Blaze carried him out to the car, got in behind the wheel, and put Joe down on the passenger seat.
“Now, don’t go rolling around there, Skinner,” he said.
Joe smiled and promptly pulled the blanket over his head. Blaze snorted a little chuckle, and in the same instant he saw himself putting the pillow over Joe’s face. He shuddered.
He backed out of the shed, turned the car around, and trundled down the driveway…and although he didn’t know it, he was beating an area-wide necklace of roadblocks by less than two hours.
He used back roads and secondary roads to skirt Portland and its suburbs. The steady sound of the motor and the heater’s output sent Joe back to dreamland almost immediately. Blaze tuned to his favorite country music station, which came on at sunrise. He heard the morning scripture reading, then a farm report, then a right-wing editorial from Freedom Line in Houston that would have sent George into paroxysms of profanity. Finally came the news.
“The search for the kidnappers of Joseph Gerard IV continues,” the announcer said gravely, “and there may be at least one new development.”
Blaze pricked up his ears.
“A source close to the investigation claims that the Portland Postal Authority received a possible ransom demand in the mail last night, and sent the letter by car directly to the Gerard home. Neither local authorities nor Federal Bureau of Investigation lead agent Albert Sterling would offer any comment.”
Blaze paid no attention to that part. The Gerards had gotten his letter, and that was good. Next time he would have to call them. He hadn’t remembered to bring any newspapers or envelopes or anything to make paste with, anyway. And calling was always better. It was quicker.
“And now the weather. Low pressure centered over upper New York State is expected to sweep east and hit New Englanders with the biggest snowstorm of the season. The National Weather Service has posted blizzard warnings, and snow may begin as early as noon today.”
Blaze turned onto Route 136, then turned off it two miles up and onto the Stinkpine Road. When he passed the pond — now frozen — where he and Johnny had once watched beavers building their dam, he felt a dreamy and powerful sense of
Blaze turned right at the fork a mile up and onto a pitted tertiary road that had been carelessly (and narrowly) plowed, then allowed to drift back in. A quarter of a mile up, beyond a curve the boys had called Sweet Baby Turn (Blaze had known why in the long-ago, but it escaped him now), he came to a chain hung across the road. Blaze got out, went over to it, and pulled the rusted padlock free of its hasp with one gentle tug. He had been here before, and then half a dozen hard yanks had been needed to break the lock’s old mechanism.

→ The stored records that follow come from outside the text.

(* ===== verification/Horner.v ===== *)
(** * Positional notation

    The value of a list of digits in a radix, most significant digit first, and
    canonical numerals.  It is the reference for the conversions of [IntConv]
    and, with the radix 10^9, for the fixed point numbers of [Decimal]. *)

From stdpp Require Import prelude list list_numbers numbers.
From Stdlib Require Import ZArith Lia ZifyNat Bool.
From S2P Require Import Prelude.

#[local] Coercion Z.of_nat : nat >-> Z.

Fixpoint horner (r : Z) (ds : list Z) : Z :=
  match ds with
  | [] => 0
  | d :: ds => d * r ^ length ds + horner r ds
  end.

(** A digit of the radix [r]. *)
Definition is_digit (r d : Z) : Prop := 0 <= d < r.

(** [ds] is the numeral of [v] without leading zeros; zero has no digits. *)
Record numeral0 (r v : Z) (ds : list Z) : Prop := {
  num_digits : Forall (is_digit r) ds;
  num_value : horner r ds = v;
  num_head : head ds <> Some 0
}.

(** The canonical numeral: zero is written with one digit. *)
Definition numeral (r v : Z) (ds : list Z) : Prop :=
  if v =? 0 then ds = [0] else numeral0 r v ds.

Section Horner.
Context (r : Z) (Hr : 2 <= r).

Lemma pow_len_pos {A} (l : list A) : 0 < r ^ length l.
Proof. apply Z.pow_pos_nonneg; lia. Qed.

Lemma pow_S n : r ^ S n = r * r ^ n.
Proof. rewrite Nat2Z.inj_succ, Z.pow_succ_r by lia. done. Qed.

Lemma pow_plus (m n : nat) : r ^ (m + n)%nat = r ^ m * r ^ n.
Proof. rewrite Nat2Z.inj_add, Z.pow_add_r by lia. done. Qed.

Lemma horner_app a b : horner r (a ++ b) = horner r a * r ^ length b + horner r b.
Proof.
  induction a as [|d a IH]; [done|]. cbn [app horner]. rewrite IH, length_app, pow_plus. lia.
Qed.

Lemma horner_snoc a d : horner r (a ++ [d]) = horner r a * r + d.
Proof. rewrite horner_app. cbn. lia. Qed.

Lemma horner_bound ds : Forall (is_digit r) ds -> 0 <= horner r ds < r ^ length ds.
Proof.
  induction 1 as [|d ds Hd _ IH]; [simpl; lia|]. cbn [horner length]. rewrite pow_S.
  unfold is_digit in Hd. nia.
Qed.

Lemma horner_zeros n : horner r (replicate n 0) = 0.
Proof. induction n; simpl; lia. Qed.

Lemma horner_zero ds : Forall (is_digit r) ds -> horner r ds = 0 -> ds = replicate (length ds) 0.
Proof.
  induction 1 as [|d ds Hd Hds IH]; [done|]. cbn [horner length replicate]. intros H.
  pose proof (horner_bound ds Hds). pose proof (pow_len_pos ds). unfold is_digit in Hd.
  assert (d = 0) as -> by nia. f_equal. apply IH. lia.
Qed.

Lemma horner_inj a b :
  length a = length b -> Forall (is_digit r) a -> Forall (is_digit r) b ->
  horner r a = horner r b -> a = b.
Proof.
  revert b. induction a as [|d a IH]; intros [|e b] Hl Ha Hb; try done.
  inversion_clear Ha as [|?? Hd Ha']; inversion_clear Hb as [|?? He Hb'].
  cbn [horner]. injection Hl as Hl. rewrite Hl. intros H.
  pose proof (horner_bound a Ha') as Ba. pose proof (horner_bound b Hb') as Bb. rewrite Hl in Ba.
  unfold is_digit in *. assert (d = e) as -> by nia. f_equal. apply IH; try done. lia.
Qed.

(** A nonempty numeral without leading zero is at least the power of its
    length. *)
Lemma horner_lower d ds :
  is_digit r d -> d <> 0 -> Forall (is_digit r) ds -> r ^ length ds <= horner r (d :: ds).
Proof.
  intros Hd H0 Hds. pose proof (horner_bound ds Hds). pose proof (pow_len_pos ds).
  unfold is_digit in Hd. cbn [horner]. nia.
Qed.

Lemma numeral0_unique v a b : numeral0 r v a -> numeral0 r v b -> a = b.
Proof.
  assert (forall x y, numeral0 r v x -> numeral0 r v y -> (length x <= length y)%nat) as Hle.
  { intros [|d x] y [Hx Vx Nx] [Hy Vy Ny]; [simpl; lia|].
    inversion_clear Hx as [|?? Hd Hx'].
    pose proof (horner_lower d x Hd ltac:(by intros ->) Hx') as Hlow.
    pose proof (horner_bound y Hy) as Hb. rewrite Vy, <- Vx in Hb. simpl length.
    assert (length x < length y); [|lia].
    apply (Z.pow_lt_mono_r_iff r); lia. }
  intros Ha Hb. apply horner_inj; [|apply Ha|apply Hb|].
  - apply Nat.le_antisymm; by apply Hle.
  - by rewrite (num_value _ _ _ Ha), (num_value _ _ _ Hb).
Qed.

Lemma numeral_unique v a b : numeral r v a -> numeral r v b -> a = b.
Proof. unfold numeral. case_if; [congruence|]. apply numeral0_unique. Qed.

Lemma numeral0_nil : numeral0 r 0 [].
Proof. split; done. Qed.

(** One more digit on the right. *)
Lemma numeral0_snoc v ds d :
  numeral0 r v ds -> is_digit r d -> 0 < v * r + d -> numeral0 r (v * r + d) (ds ++ [d]).
Proof.
  intros [Hds Hv Hh] Hd Hp. split.
  - apply Forall_app. split; [done|]. constructor; done.
  - by rewrite horner_snoc, Hv.
  - destruct ds as [|e ds]; [|done]. simpl in *. intros [= ->]. lia.
Qed.

Lemma numeral0_length v ds : numeral0 r v ds -> forall n : nat, v < r ^ n -> (length ds <= n)%nat.
Proof.
  intros [Hds Hv Hh] n Hn. destruct ds as [|d ds]; [simpl; lia|].
  inversion_clear Hds as [|?? Hd Hds'].
  pose proof (horner_lower d ds Hd ltac:(by intros ->) Hds') as Hlow. simpl length.
  assert (length ds < n); [|lia]. apply (Z.pow_lt_mono_r_iff r); lia.
Qed.

Lemma numeral_digits v ds : numeral r v ds -> Forall (is_digit r) ds.
Proof. unfold numeral. case_if; [intros ->; repeat constructor; lia|by intros []]. Qed.

Lemma numeral_value v ds : numeral r v ds -> horner r ds = v.
Proof. unfold numeral. case_if; [intros ->; simpl; lia|by intros []]. Qed.

Lemma numeral_nonempty v ds : numeral r v ds -> ds <> [].
Proof.
  unfold numeral. case_if; [by intros ->|]. intros [_ Hv _] ->. simpl in Hv. lia.
Qed.

End Horner.

(** ** Prefixes of a list with a property *)

Section Span.
Context {A : Type} (p : A -> bool).

Fixpoint take_while (l : list A) : list A :=
  match l with
  | [] => []
  | x :: l => if p x then x :: take_while l else []
  end.

Fixpoint drop_while (l : list A) : list A :=
  match l with
  | [] => []
  | x :: l' => if p x then drop_while l' else l
  end.

Lemma take_drop_while l : take_while l ++ drop_while l = l.
Proof. induction l as [|x l IH]; simpl; [done|]. destruct (p x); simpl; congruence. Qed.

Lemma take_while_all l : Forall (fun x => p x = true) (take_while l).
Proof. induction l as [|x l IH]; simpl; [done|]. destruct (p x) eqn:E; by constructor. Qed.

Lemma drop_while_head l x : head (drop_while l) = Some x -> p x = false.
Proof.
  induction l as [|y l IH]; simpl; [done|]. destruct (p y) eqn:E; [done|]. by intros [= ->].
Qed.

Lemma take_while_app l k :
  Forall (fun x => p x = true) l -> take_while (l ++ k) = l ++ take_while k.
Proof. induction 1 as [|x l E _ IH]; simpl; [done|]. rewrite E. by f_equal. Qed.

Lemma drop_while_app l k :
  Forall (fun x => p x = true) l -> drop_while (l ++ k) = drop_while k.
Proof. induction 1 as [|x l E _ IH]; simpl; [done|]. by rewrite E. Qed.

Lemma take_while_stop l : (forall x, head l = Some x -> p x = false) -> take_while l = [].
Proof. destruct l as [|x l]; [done|]. intros H. simpl. by rewrite (H x). Qed.

Lemma drop_while_stop l : (forall x, head l = Some x -> p x = false) -> drop_while l = l.
Proof. destruct l as [|x l]; [done|]. intros H. simpl. by rewrite (H x). Qed.

End Span.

Now he laid the chain down and surveyed the road beyond. It hadn’t been plowed since the last storm, but he thought the Mustang would roll okay if he backed up first and got some speed. He’d come back later and fix the chain across the road; it wouldn’t be the first time. This place drew him.
And best? Snow was coming, and snow would bury his tracks.

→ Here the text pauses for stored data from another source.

(* ===== verification/IntPrint.v ===== *)
(** * Printing integers: proofs

    The functions of [IntConv] that print write the canonical numeral of the
    value, with its sign and the final NUL, and leave the rest of the buffer. *)

From stdpp Require Import prelude list list_numbers numbers.
From Stdlib Require Import ZArith Lia ZifyNat Bool.
From S2P Require Import Prelude Horner IntConv.

#[local] Coercion Z.of_nat : nat >-> Z.

(** The character of a digit. *)
Definition dig_char (upcase : bool) (d : Z) : Z :=
  if d <? 10 then 48 + d else (if upcase then 55 else 87) + d.

(** The text of the integer [v] in the radix [r]: its sign and its digits. *)
Definition printed (upcase : bool) (v : Z) (ds : list Z) : list Z :=
  (if v <? 0 then [45] else []) ++ map (dig_char upcase) ds.

(** The value that is printed: signed if the radix is negative. *)
Definition printed_value (val radix : Z) : Z := if radix <? 0 then val else u64 val.

(** [dst] with the text [out] and a NUL written at its start. *)
Definition write_str (out dst : list Z) : list Z := out ++ 0 :: drop (S (length out)) dst.

(** ** Buffers *)

Lemma store_ok b i c : (i < length b)%nat -> store b i c = Some (<[i := c]> b).
Proof. intros H. unfold store. by rewrite (proj2 (Nat.ltb_lt _ _) H). Qed.

Lemma store_front b p c :
  (p < length b)%nat ->
  exists b', store b p c = Some b' /\ length b' = length b /\ drop p b' = c :: drop (S p) b.
Proof.
  intros H. exists (<[p := c]> b). split_and!; [by apply store_ok|by rewrite length_insert|].
  rewrite (drop_S _ c) by (by apply list_lookup_insert_eq).
  by rewrite drop_insert_lt by lia.
Qed.

Lemma copy_str_ok w junk dst d :
  Forall (fun c => c <> 0) w -> (d + length w < length dst)%nat ->
  copy_str (w ++ 0 :: junk) dst d
  = Some (take d dst ++ w ++ 0 :: drop (S (d + length w)) dst, (d + length w)%nat).
Proof.
  intros Hw. revert dst d. induction Hw as [|c w Hc _ IH]; intros dst d Hl; simpl in *.
  - rewrite store_ok by lia. obind. rewrite Nat.add_0_r. do 2 f_equal.
    by rewrite insert_take_drop by lia.
  - rewrite store_ok by lia. obind. rewrite (proj2 (Z.eqb_neq c 0) Hc).
    rewrite IH by solve_len. rewrite <- Nat.add_succ_comm. do 2 f_equal.
    rewrite drop_insert_lt by lia. rewrite insert_take_drop by lia.
    rewrite firstn_app, length_take, Nat.min_l by lia.
    rewrite take_ge by (rewrite length_take; lia).
    replace (S d - d)%nat with 1%nat by lia. simpl. rewrite take_0, <- app_assoc. done.
Qed.

(** ** Digits *)

Lemma dig_vec_lookup (upcase : bool) i :
  0 <= i < 36 ->
  (if upcase then _dig_vec_upper else _dig_vec_lower) !! Z.to_nat i = Some (dig_char upcase i).
Proof.
  intros H. destruct (Z_of_nat_complete i) as [n ->]; [lia|]. rewrite Nat2Z.id.
  assert (n < 36)%nat as Hn by lia. clear H.
  do 36 (destruct n as [|n]; [by destruct upcase|]). lia.
Qed.

Lemma dig_char_nonzero upcase d : 0 <= d -> dig_char upcase d <> 0.
Proof. unfold dig_char. case_if; destruct upcase; lia. Qed.

Lemma map_dig_nonzero upcase r ds :
  Forall (is_digit r) ds -> Forall (fun c => c <> 0) (map (dig_char upcase) ds).
Proof.
  induction 1 as [|d ds Hd _ IH]; constructor; [|done]. apply dig_char_nonzero. apply Hd.
Qed.
(* ===== verification/Decimal.v ===== *)
(** * Fixed point numbers: the data, sums and differences

    The first part of strings/decimal.c.  A decimal_t has a buffer of words of
    nine decimal digits: ROUND_UP(intg) words before the point, of which the
    first may have less than nine digits, and ROUND_UP(frac) words behind it, of
    which the last may have less.  A pointer into a buffer is an index, which is
    a [Z] since some loops move it in front of the buffer, and a read or write
    outside of the buffer is [None].  A loop over a range of indices recurs on
    the length of the range, so that no fuel is chosen.

    Digits are 32 bit and products 64 bit signed integers; sums that could leave
    their width are reduced ([s32], [s64]).  The lengths intg, frac and len are
    small in comparison and are integers without a bound. *)

From stdpp Require Import prelude list list_numbers numbers.
From Stdlib Require Import ZArith Lia ZifyNat Bool.
From S2P Require Import Prelude.

(** ** The data: include/decimal.h *)

Inductive decimal_round_mode := TRUNCATE | HALF_EVEN | HALF_UP | CEILING | FLOOR.

Record decimal_t := mk_dec {
  intg : Z;
  frac : Z;
  len : Z;
  sign : bool;
  buf : list Z
}.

He dropped his bulk into the bucket seat, shifted into reverse, and backed up two hundred feet. Then he dropped the drive-selector all the way down into low range and hit the gas. The Mustang went like its name. The engine was snarling and the RPM gauge the owner had installed was redlining, so Blaze knocked the gearshift up into drive with the side of his hand, figuring he could downshift again if his little stolen pony really started to labor.